If general anesthesia was used in the office, a short period of emotional change may occur as an effect of the anesthetic drugs. This passes in a short time.

Helpful suggestions

A. Post-operative fever greater than 101 degrees F, after 24 hours, should be brought to the doctor’s attention.

B. Dry socket, also known as alveolar osteitis, is an inflammation (not an infection) of the bony tooth socket that is believed to be the result of the loss of a protective blood clot. A dry socket, if it occurs, usually begins 3 to 5 days after tooth extraction and the symptoms include a persistent ache or throbbing that radiates to the temple, ear or along the jaw. A foul odor or taste can accompany a dry socket. Dry socket is self-limiting, but if it is very painful can be treated by placing a numbing, medicated dressing into the affected extraction site(s). This medicated dressing will make the surgical site feel better, but will not speed healing, as the site will heal naturally on its own time frame.
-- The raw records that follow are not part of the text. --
(* ===== verification/Lobby.v ===== *)
(** The lobby (internal/domain/lobby/lobby.go): rooms, seats, settings and the
    start of a game, over the store. Strings are ASCII, on which [strings.ToUpper]
    is letter by letter. *)
From S2P Require Import Prelude Json Engine Randutil Backend Store.
From Stdlib Require Import Ascii.

Module Lobby.

Definition ErrRoomNotFound : error := Sentinel "room not found".
Definition ErrRoomFull : error := Sentinel "room is full".
Definition ErrRoomNotWaiting : error := Sentinel "room is not in waiting state".
Definition ErrNotEnoughPlayer : error := Sentinel "not enough players to start".
Definition ErrNotOwner : error := Sentinel "only the room owner can start the game".
Definition ErrAlreadyInRoom : error := Sentinel "player is already in the room".
Definition ErrPlayerBusy : error := Sentinel "player is already in an active room or game".
Definition ErrGameNotFound : error := Sentinel "game not found".
Definition ErrUnknownSetting : error := Sentinel "unknown setting key".
Definition ErrInvalidSettingVal : error := Sentinel "invalid setting value".

(** ** The standard library *)

Definition digit (c : ascii) : option Z :=
  let n := Z.of_nat (nat_of_ascii c) in
  if ((48 <=? n) && (n <=? 57))%Z then Some (n - 48)%Z else None.

Fixpoint digits (acc : Z) (s : string) : option Z :=
  match s with
  | EmptyString => Some acc
  | String c s' => d ← digit c; digits (10 * acc + d)%Z s'
  end.

(** [strconv.Atoi]: an optional sign and at least one digit, in the range of int. *)
Definition Atoi (s : string) : option Z :=
  let parse (sign : Z) (s : string) :=
    match s with
    | EmptyString => None
    | _ => n ← digits 0 s;
           let v := (sign * n)%Z in
           if ((- 2 ^ 63 <=? v) && (v <? 2 ^ 63))%Z then Some v else None
    end in
  match s with
  | String "-" s' => parse (-1)%Z s'
  | String "+" s' => parse 1%Z s'
  | _ => parse 1%Z s
  end.

Definition upper (c : ascii) : ascii :=
  let n := nat_of_ascii c in
  if (97 <=? n) && (n <=? 122) then ascii_of_nat (n - 32) else c.

(** [strings.ToUpper] *)
Fixpoint ToUpper (s : string) : string :=
  match s with EmptyString => EmptyString | String c s' => String (upper c) (ToUpper s') end.

(** ** Settings *)

(** The setting with the same key is replaced, otherwise the setting is appended. *)
Fixpoint upsertSetting (settings : list LobbySetting) (s : LobbySetting) : list LobbySetting :=
  match settings with
  | [] => [s]
  | existing :: rest =>
      if decide (Key existing = Key s) then s :: rest else existing :: upsertSetting rest s
  end.

Definition lobbySettingsForGame (game : Game) : list LobbySetting :=
  match LobbySettings game with
  | Some own => foldl upsertSetting DefaultLobbySettings own
  | None => DefaultLobbySettings
  end.

Definition buildDefaultSettings (game : Game) : gmap string string :=
  foldl (λ m s, <[Key s := Default s]> m) ∅ (lobbySettingsForGame game).

Definition invalid (text : string) : error := Wrap text ErrInvalidSettingVal.

(** The body of the loop for the descriptor with the right key; [None] when the
    type is neither select nor int and the loop goes on. *)
Definition checkSetting (s : LobbySetting) (key value : string) (game : Game) : option (result error unit) :=
  if decide (Type_ s = SettingTypeSelect) then
    Some (if existsb (λ opt, bool_decide (Value opt = value)) (Options s) then Ok tt
          else Err (invalid "must be one of"))
  else if decide (Type_ s = SettingTypeInt) then
    Some (match Atoi value with
    | None => Err (invalid "must be an integer")
    | Some n =>
        if match Min s with Some lo => (n <? lo)%Z | None => false end then Err (invalid "must be >=")
        else if match Max s with Some hi => (hi <? n)%Z | None => false end then Err (invalid "must be <=")
        else if decide (key = "first_mover_seat") then
          if (MaxPlayers game - 1 <? n)%Z then Err (invalid "must be <= for this game") else Ok tt
        else Ok tt
    end)
  else None.

Definition validateSetting (key value : string) (game : Game) : result error unit :=
  match head (omap (λ s, if decide (Key s = key) then checkSetting s key value game else None)
                (lobbySettingsForGame game)) with
  | Some r => r
  | None => Err (Wrap key ErrUnknownSetting)
  end.

(** ** Seats *)

(** [players[j]], which panics out of range. *)
Definition player_at (ps : list Player) (j : Z) : result error Player :=
  match (if (j <? 0)%Z then None else ps !! Z.to_nat j) with
  | Some p => Ok p
  | None => Err (Panic "index out of range")
  end.

(** The players rotated so that the one at [firstSeat] comes first. *)
Definition rotatePlayers (ps : list Player) (firstSeat : Z) : result error (list Player) :=
  if decide (firstSeat = 0%Z ∨ ps = []) then Ok ps
  else
    mapM (λ i, player_at ps (Z.rem (firstSeat + Z.of_nat i) (Z.of_nat (length ps))))
      (seq 0 (length ps)).

Definition clamp (val min max : Z) : Z :=
  if (val <? min)%Z then min else if (max <? val)%Z then max else val.

Section Service.
Context `{U : UUID} `{E : Entropy} `{S : !Server} (reg : registry).

Record RoomViewPlayer := mkViewPlayer { VP_Player : StorePlayer; VP_Seat : Z; VP_JoinedAt : Z }.

Record RoomView := mkRoomView {
  V_Room : Room; V_Players : list RoomViewPlayer; V_Settings : gmap string string;
  V_ActiveSessionID : string
}.

Definition of_result {A} (r : result error A) : M A :=
  match r with Ok a => mret a | Err e => throw e end.

Definition registry_Get (id : string) : M Game :=
  match Get id reg with Ok g => mret g | Err e => throw (Game_error e) end.

(** ** Room codes *)

Definition roomCodeChars : list ascii := String.list_ascii_of_string "ABCDEFGHJKLMNPQRSTUVWXYZ23456789".
Definition roomCodeLen : nat := 6.

Definition generateRoomCode : M string :=
  cs ← mapM' (λ _,
    n ← wrap "generateRoomCode" (rand_Intn (Z.of_nat (length roomCodeChars)));
    lift (roomCodeChars !! Z.to_nat n) (Panic "index out of range")) (seq 0 roomCodeLen);
  mret (String.string_of_list_ascii cs).

(** ** Views *)

Definition getRoomView (room : Room) : M RoomView :=
  roomPlayers ← wrap "getRoomView: list players" (ListRoomPlayers (R_ID room));
  ps ← mapM' (λ rp,
    p ← wrap "getRoomView: get player" (GetPlayer (RP_PlayerID rp));
    mret (mkViewPlayer p (RP_Seat rp) (RP_JoinedAt rp))) roomPlayers;
  settings ← wrap "getRoomView: get settings" (GetRoomSettings (R_ID room));
  if decide (R_Status room = "in_progress") then
    session ← try (GetActiveSessionByRoom (R_ID room));
    mret (mkRoomView room ps settings
      (match session with Ok s => uuid_String (GS_ID s) | Err _ => "" end))
  else mret (mkRoomView room ps settings "").

Definition Lobby_GetRoom (roomID : uuid) : M RoomView :=
  room ← orElse (GetRoom roomID) ErrRoomNotFound;
  getRoomView room.

(** The join code of a private room is removed. *)
Definition redact (v : RoomView) : RoomView :=
  if decide (default "" (V_Settings v !! "room_visibility") = "private") then
    let r := V_Room v in
    mkRoomView (mkRoom (R_ID r) "" (R_GameID r) (R_OwnerID r) (R_Status r) (R_MaxPlayers r)
      (R_TurnTimeoutSecs r) (R_CreatedAt r) (R_UpdatedAt r) (R_DeletedAt r))
      (V_Players v) (V_Settings v) (V_ActiveSessionID v)
  else v.

Definition Lobby_ListWaitingRooms (limit offset : Z) : M (list RoomView * Z) :=
  total ← wrap "ListWaitingRooms count" CountWaitingRooms;
  rooms ← wrap "ListWaitingRooms" (ListWaitingRooms limit offset);
  views ← mapM' (λ r, v ← getRoomView r; mret (redact v)) rooms;
  mret (views, total).

(** ** Rooms *)

Definition Lobby_CreateRoom (gameID : string) (ownerID : uuid) (turnTimeoutSecs : option Z)
    : M RoomView :=
  busy ← wrap "CreateRoom: check busy" (IsPlayerInActiveRoom ownerID);
  if (busy : bool) then throw ErrPlayerBusy
  else
    game ← orElse (registry_Get gameID) ErrGameNotFound;
    code ← wrap "CreateRoom: generate code" generateRoomCode;
    room ← wrap "CreateRoom" (CreateRoom (mkCreateRoomParams code gameID ownerID (MaxPlayers game)
      turnTimeoutSecs (buildDefaultSettings game)));
    wrap "CreateRoom: add owner" (AddPlayerToRoom (R_ID room) ownerID 0);;
    getRoomView room.

Definition JoinRoom (code : string) (playerID : uuid) : M RoomView :=
  room ← orElse (GetRoomByCode (ToUpper code)) ErrRoomNotFound;
  if decide (R_Status room ≠ RoomStatusWaiting) then throw ErrRoomNotWaiting
  else
    busy ← wrap "JoinRoom: check busy" (IsPlayerInActiveRoom playerID);
    if (busy : bool) then throw ErrPlayerBusy
    else
      ps ← wrap "JoinRoom: list players" (ListRoomPlayers (R_ID room));
      if (R_MaxPlayers room <=? count ps)%Z then throw ErrRoomFull
      else if existsb (λ p, bool_decide (RP_PlayerID p = playerID)) ps then throw ErrAlreadyInRoom
      else
        let seat := count ps in
        wrap "JoinRoom: add player" (AddPlayerToRoom (R_ID room) playerID seat);;
        getRoomView room.

Record LeaveResult := mkLeaveResult { NewOwnerID : option uuid; RoomClosed : bool }.

Definition LeaveRoom (roomID playerID : uuid) : M LeaveResult :=
  room ← orElse (GetRoom roomID) ErrRoomNotFound;
  if decide (R_Status room ≠ RoomStatusWaiting) then throw ErrRoomNotWaiting
  else
    wrap "LeaveRoom: remove player" (RemovePlayerFromRoom roomID playerID);;
    remaining ← wrap "LeaveRoom: list remaining" (ListRoomPlayers roomID);
    match remaining with
    | [] =>
        wrap "LeaveRoom: delete room" (DeleteRoom roomID);;
        mret (mkLeaveResult None true)
    | newOwner :: _ =>
        if decide (R_OwnerID room = playerID) then
          wrap "LeaveRoom: transfer ownership" (UpdateRoomOwner roomID (RP_PlayerID newOwner));;
          mret (mkLeaveResult (Some (RP_PlayerID newOwner)) false)
        else mret (mkLeaveResult None false)
    end.

Definition UpdateRoomSetting (roomID requesterID : uuid) (key value : string) : M unit :=
  room ← orElse (GetRoom roomID) ErrRoomNotFound;
  if decide (R_Status room ≠ RoomStatusWaiting) then throw ErrRoomNotWaiting
  else if decide (R_OwnerID room ≠ requesterID) then throw ErrNotOwner
  else
    game ← orElse (registry_Get (R_GameID room)) ErrGameNotFound;
    of_result (validateSetting key value game);;
    SetRoomSetting roomID key value.

(** ** The first mover *)

Definition resolveFirstMover (policy fixedSeatStr : string) (ps : list Player) : M Z :=
  if decide (policy = "fixed") then
    mret (match Atoi fixedSeatStr with
          | Some seat =>
              if ((seat <? 0) || (Z.of_nat (length ps) <=? seat))%Z then 0%Z else seat
          | None => 0%Z
          end)
  else if decide (policy = "game_default") then mret 0%Z
  else rand_Intn (Z.of_nat (length ps)).

Definition resolveRematchFirstMover (policy fixedSeatStr : string) (ps : list Player)
    (roomPlayers : list RoomPlayer) (lastResult : GameResult) : M Z :=
  if decide (policy = "winner_first" ∨ policy = "loser_first") then
    match G_WinnerID lastResult with
    | None => rand_Intn (Z.of_nat (length ps))
    | Some winner =>
        match list_find (λ rp, (policy = "winner_first" ∧ RP_PlayerID rp = winner) ∨
                               (policy = "loser_first" ∧ RP_PlayerID rp ≠ winner)) roomPlayers with
        | Some (_, rp) => mret (RP_Seat rp)
        | None => rand_Intn (Z.of_nat (length ps))
        end
    end
  else if decide (policy = "winner_chooses" ∨ policy = "loser_chooses") then
    rand_Intn (Z.of_nat (length ps))
  else resolveFirstMover policy fixedSeatStr ps.

(** ** Starting a game *)

Definition resolveTimeout (room : Room) : M Z :=
  cfg ← GetGameConfig (R_GameID room);
  mret (match R_TurnTimeoutSecs room with
        | Some t => clamp t (C_MinTimeoutSecs cfg) (C_MaxTimeoutSecs cfg)
        | None => C_DefaultTimeoutSecs cfg
        end).

(** [enginePlayers[rp.Seat] = p], which panics out of range. *)
Definition set_at (l : list Player) (i : Z) (p : Player) : M (list Player) :=
  if ((i <? 0) || (Z.of_nat (length l) <=? i))%Z then throw (Panic "index out of range")
  else mret (<[Z.to_nat i := p]> l).

(** The engine's players by seat; a seat nobody has is the zero player. *)
Fixpoint seatPlayers (roomPlayers : list RoomPlayer) (acc : list Player) : M (list Player) :=
  match roomPlayers with
  | [] => mret acc
  | rp :: rest =>
      p ← wrap "StartGame: get player" (GetPlayer (RP_PlayerID rp));
      acc ← set_at acc (RP_Seat rp) (mkPlayer (uuid_String (P_ID p)) (P_Username p));
      seatPlayers rest acc
  end.

(** [game.Init(players)], with the seed drawn from the cryptographic source. *)
Definition run_Init (game : Game) (ps : list Player) : M GameState :=
  seed ← try (rand_Intn (2 ^ 31));
  match Init game (match seed with Ok s => Some s | Err _ => None end) ps with
  | Ok st => mret st
  | Err e => throw (Game_error e)
  end.

Definition firstSeatOf (roomID : uuid) (settings : gmap string string)
    (ps : list Player) (roomPlayers : list RoomPlayer) : M Z :=
  finishedCount ← wrap "StartGame: count finished sessions" (CountFinishedSessions roomID);
  if (0 <? finishedCount)%Z then
    lastSession ← wrap "StartGame: get last session" (GetLastFinishedSession roomID);
    lastResult ← wrap "StartGame: get last result" (GetGameResult (GS_ID lastSession));
    wrap "StartGame: resolve rematch first mover" (resolveRematchFirstMover
      (default "" (settings !! "rematch_first_mover_policy"))
      (default "" (settings !! "first_mover_seat")) ps roomPlayers lastResult)
  else
    wrap "StartGame: resolve first mover" (resolveFirstMover
      (default "" (settings !! "first_mover_policy"))
      (default "" (settings !! "first_mover_seat")) ps).

Definition StartGame (roomID requesterID : uuid) (mode : string) : M GameSession :=
  room ← orElse (GetRoom roomID) ErrRoomNotFound;
  if decide (R_Status room ≠ RoomStatusWaiting) then throw ErrRoomNotWaiting
  else if decide (R_OwnerID room ≠ requesterID) then throw ErrNotOwner
  else
    roomPlayers ← wrap "StartGame: list players" (ListRoomPlayers roomID);
    game ← orElse (registry_Get (R_GameID room)) ErrGameNotFound;
    if (count roomPlayers <? MinPlayers game)%Z then throw ErrNotEnoughPlayer
    else
      settings ← wrap "StartGame: get settings" (GetRoomSettings roomID);
      effectiveTimeout ← wrap "StartGame: resolve timeout" (resolveTimeout room);
      enginePlayers ← seatPlayers roomPlayers (replicate (length roomPlayers) (mkPlayer "" ""));
      firstSeat ← firstSeatOf roomID settings enginePlayers roomPlayers;
      enginePlayers ← of_result (rotatePlayers enginePlayers firstSeat);
      initialState ← wrap "StartGame: init game" (run_Init game enginePlayers);
      stateJSON ← lift (Marshal_state initialState) (Plain "StartGame: marshal state");
      session ← wrap "StartGame: create session"
        (CreateGameSession roomID (R_GameID room) stateJSON (Some effectiveTimeout) mode);
      wrap "StartGame: update room status" (UpdateRoomStatus roomID RoomStatusInProgress);;
      mret session.

End Service.
End Lobby.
The medicated dressing placements may require multiple office visits for evaluation/dressing changes.

C. If you notice hard or sharp edges in the surgical areas, you are most likely feeling the bony walls which once supported the extracted teeth. Occasionally, small slivers of bone may work themselves out during the healing process. If they cause concern or discomfort, please call our office.

D. Orthodontic retainers, if applicable, can be reinserted as soon as possible when comfortable.

E. If you were discharged with any additional post-operative instructions (ie. implant care, sinus precautions, etc.) please refer to them as well.

For an after-hours emergency, please call the office number. If the doctor on call has not returned your call in one hour, please call again. All other calls/concerns should be placed during regular office hours when staff is present to assist you.